What you have to do
For this exercise, reproduce the entries below exactly, but only from the line containing "Section inv." through the line containing "i_names : forall", both included.

Task inputs
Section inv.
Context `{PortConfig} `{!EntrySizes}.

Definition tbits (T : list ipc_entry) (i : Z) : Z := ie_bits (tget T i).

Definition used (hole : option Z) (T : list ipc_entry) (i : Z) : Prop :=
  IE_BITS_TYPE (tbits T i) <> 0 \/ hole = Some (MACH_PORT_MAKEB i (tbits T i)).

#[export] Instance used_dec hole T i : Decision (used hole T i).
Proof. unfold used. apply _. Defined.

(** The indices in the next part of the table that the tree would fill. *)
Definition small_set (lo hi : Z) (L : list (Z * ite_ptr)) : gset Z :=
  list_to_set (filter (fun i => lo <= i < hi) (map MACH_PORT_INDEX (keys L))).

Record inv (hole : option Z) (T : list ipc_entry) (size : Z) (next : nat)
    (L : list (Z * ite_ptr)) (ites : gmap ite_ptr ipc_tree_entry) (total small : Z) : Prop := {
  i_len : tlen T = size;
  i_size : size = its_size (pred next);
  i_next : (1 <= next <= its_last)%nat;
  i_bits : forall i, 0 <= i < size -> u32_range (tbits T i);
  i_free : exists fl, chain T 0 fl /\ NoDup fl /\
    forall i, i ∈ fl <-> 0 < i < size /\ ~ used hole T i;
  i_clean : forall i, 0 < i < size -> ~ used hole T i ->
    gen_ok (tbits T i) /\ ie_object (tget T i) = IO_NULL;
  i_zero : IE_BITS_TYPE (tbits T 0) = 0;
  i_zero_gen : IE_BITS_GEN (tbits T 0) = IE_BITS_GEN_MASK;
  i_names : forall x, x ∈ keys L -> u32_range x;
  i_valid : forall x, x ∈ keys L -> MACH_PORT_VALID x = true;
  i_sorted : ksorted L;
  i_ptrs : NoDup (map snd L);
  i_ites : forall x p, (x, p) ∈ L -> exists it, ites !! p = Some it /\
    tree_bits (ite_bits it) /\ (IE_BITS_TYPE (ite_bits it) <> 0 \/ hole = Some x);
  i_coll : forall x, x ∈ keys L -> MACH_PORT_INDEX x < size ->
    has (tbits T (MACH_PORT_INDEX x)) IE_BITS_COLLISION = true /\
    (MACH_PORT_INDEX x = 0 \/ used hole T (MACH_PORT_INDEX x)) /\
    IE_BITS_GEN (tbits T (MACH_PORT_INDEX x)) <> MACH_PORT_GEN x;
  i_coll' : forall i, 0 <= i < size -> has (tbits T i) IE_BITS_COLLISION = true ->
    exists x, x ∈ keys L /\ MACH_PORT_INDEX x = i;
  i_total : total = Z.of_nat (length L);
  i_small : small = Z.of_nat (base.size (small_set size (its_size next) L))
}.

* * *

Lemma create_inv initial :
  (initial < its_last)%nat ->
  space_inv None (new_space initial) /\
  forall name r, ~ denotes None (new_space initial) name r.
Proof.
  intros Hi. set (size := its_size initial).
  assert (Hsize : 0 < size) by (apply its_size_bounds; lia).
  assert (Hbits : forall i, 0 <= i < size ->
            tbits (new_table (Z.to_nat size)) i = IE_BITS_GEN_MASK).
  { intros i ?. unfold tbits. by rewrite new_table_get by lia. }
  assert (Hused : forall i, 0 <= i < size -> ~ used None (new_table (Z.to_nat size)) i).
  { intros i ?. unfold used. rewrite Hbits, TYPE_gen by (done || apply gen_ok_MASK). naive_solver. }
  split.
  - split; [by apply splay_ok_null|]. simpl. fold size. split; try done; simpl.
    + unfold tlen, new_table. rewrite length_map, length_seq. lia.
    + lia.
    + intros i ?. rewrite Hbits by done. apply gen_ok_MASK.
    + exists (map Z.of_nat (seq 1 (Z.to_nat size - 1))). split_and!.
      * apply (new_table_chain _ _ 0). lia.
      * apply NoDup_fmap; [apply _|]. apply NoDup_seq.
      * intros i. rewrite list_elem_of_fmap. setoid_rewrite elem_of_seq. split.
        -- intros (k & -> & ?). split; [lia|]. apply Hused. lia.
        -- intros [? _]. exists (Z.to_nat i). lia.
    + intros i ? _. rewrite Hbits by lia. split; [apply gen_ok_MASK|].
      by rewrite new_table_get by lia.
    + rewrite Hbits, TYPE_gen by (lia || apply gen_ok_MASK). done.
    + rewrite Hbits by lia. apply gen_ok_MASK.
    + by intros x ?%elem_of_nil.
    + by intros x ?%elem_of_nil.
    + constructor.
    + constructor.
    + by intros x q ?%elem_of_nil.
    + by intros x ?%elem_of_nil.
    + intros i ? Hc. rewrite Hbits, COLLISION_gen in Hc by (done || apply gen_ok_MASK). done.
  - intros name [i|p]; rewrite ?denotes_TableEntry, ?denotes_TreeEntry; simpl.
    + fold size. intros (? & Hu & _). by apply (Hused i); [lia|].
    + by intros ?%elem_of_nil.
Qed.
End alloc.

Response to this exercise
Section inv.
Context `{PortConfig} `{!EntrySizes}.

Definition tbits (T : list ipc_entry) (i : Z) : Z := ie_bits (tget T i).

Definition used (hole : option Z) (T : list ipc_entry) (i : Z) : Prop :=
  IE_BITS_TYPE (tbits T i) <> 0 \/ hole = Some (MACH_PORT_MAKEB i (tbits T i)).

#[export] Instance used_dec hole T i : Decision (used hole T i).
Proof. unfold used. apply _. Defined.

(** The indices in the next part of the table that the tree would fill. *)
Definition small_set (lo hi : Z) (L : list (Z * ite_ptr)) : gset Z :=
  list_to_set (filter (fun i => lo <= i < hi) (map MACH_PORT_INDEX (keys L))).

Record inv (hole : option Z) (T : list ipc_entry) (size : Z) (next : nat)
    (L : list (Z * ite_ptr)) (ites : gmap ite_ptr ipc_tree_entry) (total small : Z) : Prop := {
  i_len : tlen T = size;
  i_size : size = its_size (pred next);
  i_next : (1 <= next <= its_last)%nat;
  i_bits : forall i, 0 <= i < size -> u32_range (tbits T i);
  i_free : exists fl, chain T 0 fl /\ NoDup fl /\
    forall i, i ∈ fl <-> 0 < i < size /\ ~ used hole T i;
  i_clean : forall i, 0 < i < size -> ~ used hole T i ->
    gen_ok (tbits T i) /\ ie_object (tget T i) = IO_NULL;
  i_zero : IE_BITS_TYPE (tbits T 0) = 0;
  i_zero_gen : IE_BITS_GEN (tbits T 0) = IE_BITS_GEN_MASK;
  i_names : forall x, x ∈ keys L -> u32_range x;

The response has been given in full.